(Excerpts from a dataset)
(** * GIS Shapefile Visualizer: the state logic of [App.jsx]

    A shallow embedding of the handlers of the [App] component
    (src/shapefile-uploader/src/App.jsx) and the properties of the
    specification checked against them.

    React state is modelled explicitly.  A handler is a closure created by
    one render: it reads the state variables of that render (its
    _snapshot_) and calls state setters.  A handler is therefore a function
    of its snapshot that produces the ordered list of calls it makes on the
    outside world ([Effect]); a setter called with a value replaces the
    state variable, a setter called with a function is applied to the value
    current when the update is processed. *)

From Stdlib Require Import ZArith String Ascii List Bool Lia DecimalString.
Import ListNotations.

Set Warnings "-register-all".

Local Open Scope string_scope.
Local Open Scope list_scope.

(** ** JavaScript values *)

(** Values that reach the handlers: the result of [response.json()],
    feature ids and feature properties.  Numbers are the integers. *)
Inductive JsVal : Type :=
| JUndefined
| JNull
| JBool (b : bool)
| JNum (n : Z)
| JStr (s : string)
| JArr (items : list JsVal)
| JObj (fields : list (string * JsVal)).

(** A thrown [Error]; the handlers only ever read [error.message]. *)
Record JsError : Type := mkError { message : string }.

(** ToBoolean, as used by [if (v)], [v || w] and [v && w]. *)
Definition truthy (v : JsVal) : bool :=
  match v with
  | JUndefined | JNull => false
  | JBool b => b
  | JNum n => negb (n =? 0)%Z
  | JStr s => negb (s =? "")
  | JArr _ | JObj _ => true
  end.

(** [typeof v === 'string'] *)
Definition is_string (v : JsVal) : bool :=
  match v with JStr _ => true | _ => false end.

Definition Z_to_string (n : Z) : string := NilZero.string_of_int (Z.to_int n).
Definition nat_to_string (n : nat) : string := NilZero.string_of_uint (Nat.to_uint n).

### Task statement
Transcribe the records above from the line holding "(string * JsVal))." down to the line holding "negb (n =? 0)%Z", inclusive, without adding anything.

### Solution below
| JObj (fields : list (string * JsVal)).

(** A thrown [Error]; the handlers only ever read [error.message]. *)
Record JsError : Type := mkError { message : string }.

(** ToBoolean, as used by [if (v)], [v || w] and [v && w]. *)
Definition truthy (v : JsVal) : bool :=
  match v with
  | JUndefined | JNull => false
  | JBool b => b
  | JNum n => negb (n =? 0)%Z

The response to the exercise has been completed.